Carlos Cascarra recorrió la banda lateral del terreno de juego, dejando en el olvido el banquillo de cubierta de paja seca, y formando un megáfono con las manos, les dio las últimas instrucciones a sus chicos:
- ¡Venga, Vicente! Echa el balón a la olla, que aún queda tiempo de marcar el gol del honor.
Pero Vicente Meollo entendió las órdenes al revés, y de un patadón y tentetieso, lo envió fuera de las dimensiones del terreno de juego, aterrizando el esférico en el corral de las gallinas ponederas del tío Maguncio. El aterrizaje escandalizó a las tranquilotas gallinas, quitándoseles las ganas de poner huevos en mes y medio. El propietario de las mismas, que estaba quitándose una mota de polvo del ojo con la ayuda de una bayeta que le tendió la moza de la limpieza de la casa, se agarró tal berrinche, que cogió el garrote con el que espantaba a los críos del pueblo que entraban a hurtadillas dentro de la granja para agenciarse alguna que otra docena de huevos, y empleando zancadas poderosas e incansables, alcanzó las inmediaciones del campo de fútbol, saltó por encima de la valla de separación del público con el terreno de juego, y con ostensible mala leche, persiguió a todos los jugadores, sin interesarse antes por el autor del balonazo que había paralizado la actividad productiva de sus aves.
- ¡Yo no he sido! ¡Yo no he sido! – afirmaba el árbitro Antón Mochuelo, pitando la suspensión del partido, tratando de ganar el camino libre a los vestuarios, que era un destartalado barracón militar de la época del Alzamiento, ahora en desuso y en franco abandono castrense.
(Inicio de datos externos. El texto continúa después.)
Definition listContexts : St W (list string) :=
  fun w =>
    match fs_readdir disk contextsDir w with
    | (Done files, w') =>
        (Return (map (fun f => replace_first f ".md" "")
                   (filter (fun f => endsWith f ".md") files)), w')
    | (Failed _, w') => (Return [], w')
    end.

End ContextService.

(** A file system that accepts every call and holds no file, with [path.join]
    on plain segments. *)
Definition plain_disk : Disk unit :=
  {| path_join := fun dir file => (dir ++ "/" ++ file)%string;
     fs_writeFile := fun _ _ w => (Done tt, w);
     fs_readFile := fun _ w =>
       (Failed {| err_code := "ENOENT"; err_message := "no such file or directory" |}, w);
     fs_access := fun _ w =>
       (Failed {| err_code := "ENOENT"; err_message := "no such file or directory" |}, w);
     fs_readdir := fun _ w => (Done [], w) |}.

(* ================================================================== *)
(** * Properties *)
(* ================================================================== *)

(** ** Lists, slices and batches *)

Lemma len_nonneg {A} (xs : list A) : 0 <= len xs.
Proof. unfold len. lia. Qed.

Lemma len_app {A} (xs ys : list A) : len (xs ++ ys) = len xs + len ys.
Proof. unfold len. rewrite length_app. lia. Qed.

Lemma len_zero {A} (xs : list A) : (len xs =? 0) = true <-> xs = [].
Proof.
  unfold len. destruct xs; simpl; split; intro H; try reflexivity; discriminate.
Qed.

Lemma len_skipn {A} (xs : list A) (k : nat) :
  len (skipn k xs) = Z.max (len xs - Z.of_nat k) 0.
Proof. unfold len. rewrite length_skipn. lia. Qed.

(** Inside the array and with a positive width, [slice] is the plain window. *)
Lemma slice_window {A} (xs : list A) (i n : Z) :
  0 <= i -> 0 < n ->
  slice xs i (i + n) = firstn (Z.to_nat n) (skipn (Z.to_nat i) xs).
Proof.
  intros Hi Hn. unfold slice.
  destruct (i <? 0) eqn:E1; [apply Z.ltb_lt in E1; lia|].
  destruct (i + n <? 0) eqn:E2; [apply Z.ltb_lt in E2; lia|].
  set (L := Z.of_nat (length xs)).
  destruct (Z_le_gt_dec L i) as [Hout|Hin].
  - (* the window starts at or after the end *)
    rewrite (Z.min_r i L) by lia.
    rewrite (Z.min_r (i + n) L) by lia.
    replace (L - L) with 0 by lia. simpl.
    rewrite (skipn_all2 xs (n := Z.to_nat i)) by (subst L; lia).
    now rewrite firstn_nil.
  - rewrite (Z.min_l i L) by lia.
    destruct (Z_le_gt_dec (i + n) L) as [Hfit|Hcut].
    + rewrite (Z.min_l (i + n) L) by lia. f_equal. lia.
    + rewrite (Z.min_r (i + n) L) by lia.
      rewrite !firstn_all2; try reflexivity; rewrite length_skipn; subst L; lia.
Qed.

Lemma skipn_skipn_add {A} (xs : list A) (a b : nat) :
  skipn a (skipn b xs) = skipn (b + a) xs.
Proof.
  revert xs. induction b as [|b IH]; intros xs; simpl; [reflexivity|].
  destruct xs; [now rewrite !skipn_nil | apply IH].
Qed.

Lemma batches_upto_concat {A} (n : nat) :
  (0 < n)%nat -> forall fuel (xs : list A),
  (length xs <= fuel)%nat -> concat (batches_upto fuel n xs) = xs.
Proof.
  intros Hn. induction fuel as [|fuel IH]; intros xs Hlen.
  - destruct xs; [reflexivity | simpl in Hlen; lia].
  - destruct xs as [|x xs]; [reflexivity|].
    cbn [batches_upto concat].
    rewrite IH.
    + apply firstn_skipn.
    + rewrite length_skipn.
      change (length (x :: xs)) with (Datatypes.S (length xs)) in *. lia.
Qed.

Lemma batches_upto_sizes {A} (n : nat) :
  (0 < n)%nat -> forall fuel (xs : list A),
  Forall (fun b => (0 < length b <= n)%nat) (batches_upto fuel n xs).
Proof.
  intros Hn. induction fuel as [|fuel IH]; intros xs; [constructor|].
  destruct xs as [|x xs]; [constructor|].
  cbn [batches_upto]. constructor; [|apply IH].
  rewrite length_firstn.
  change (length (x :: xs)) with (Datatypes.S (length xs)). lia.
Qed.

(** Every batch but the last is full. *)
Lemma batches_upto_full {A} (n : nat) :
  forall fuel (xs : list A) front b back,
  batches_upto fuel n xs = front ++ b :: back -> back <> [] ->
  Forall (fun c => length c = n) (front ++ [b]).
Proof.
  induction fuel as [|fuel IH]; intros xs front b back E Hback.
  - destruct front; discriminate.
  - destruct xs as [|x xs]; [destruct front; discriminate|].
    cbn [batches_upto] in E.
    destruct front as [|f front]; simpl in E; injection E as E1 E2.
    + constructor; [|constructor].
      subst b. rewrite length_firstn.
      destruct (Nat.le_gt_cases n (length (x :: xs))) as [Hle|Hgt]; [lia|].
      exfalso. rewrite skipn_all2 in E2 by lia.
      destruct fuel; simpl in E2; congruence.
    + simpl. constructor.
      * subst f. rewrite length_firstn.
        destruct (Nat.le_gt_cases n (length (x :: xs))) as [Hle|Hgt]; [lia|].
        exfalso. rewrite skipn_all2 in E2 by lia.
        destruct fuel; simpl in E2; destruct front; discriminate.
      * eapply IH; eauto.
Qed.

Lemma sum_lengths_concat {A} (bs : list (list A)) :
  fold_right (fun b n => len b + n) 0 bs = len (concat bs).
Proof.
  induction bs as [|b bs IH]; simpl; [reflexivity|].
  rewrite len_app. lia.
Qed.

(** ** The combinators *)

Lemma native_run {S A} (c : native_call) (f : S -> result A * S) (w : world S) :
  native c f w =
  (settle (fst (f (st w))),
   {| st := snd (f (st w)); journal := journal w ++ [(c, is_ok (fst (f (st w))))] |}).
Proof. unfold native. now destruct (f (st w)). Qed.

Lemma bind_return {W A B} (m : St W A) (k : A -> St W B) w a w' :
  m w = (Return a, w') -> bind m k w = k a w'.
Proof. unfold bind. now intros ->. Qed.

Lemma bind_throw {W A B} (m : St W A) (k : A -> St W B) w e w' :
  m w = (Throw e, w') -> bind m k w = (Throw e, w').
Proof. unfold bind. now intros ->. Qed.

Lemma bind_hang {W A B} (m : St W A) (k : A -> St W B) w w' :
  m w = (Hang, w') -> bind m k w = (Hang, w').
Proof. unfold bind. now intros ->. Qed.

(** Splitting on the outcome of the operation that runs first. *)
Ltac run_first m w :=
  let a := fresh "a" in
  let e := fresh "e" in
  let w' := fresh "w" in
  let E := fresh "E" in
  destruct (m w) as [[a|e|] w'] eqn:E.

(** *** Operations that settle *)

Section Settles.

Context {W : Type}.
- Me da igual quién ha sido. “Usté” pagará por todos. ¡Toma y toma!
Y el tío MAGUNCIO le arreó de lo lindo al colegiado en las posaderas y la espalda, o zona lumbar, acompañándolo hasta el área de los barreños, que era el lugar donde todo el mundo se aseaba después de la conclusión de cada encuentro de fútbol. Afortunadamente, los integrantes “amateurs” de las dos plantillas se pusieron de acuerdo en un santiamén, y armándose del consabido valor y coraje que dicho acto defensivo suponía, rodearon al tío Maguncio en una esquina, apartando al trencilla del alcance demoledor de su garrote crece chichones.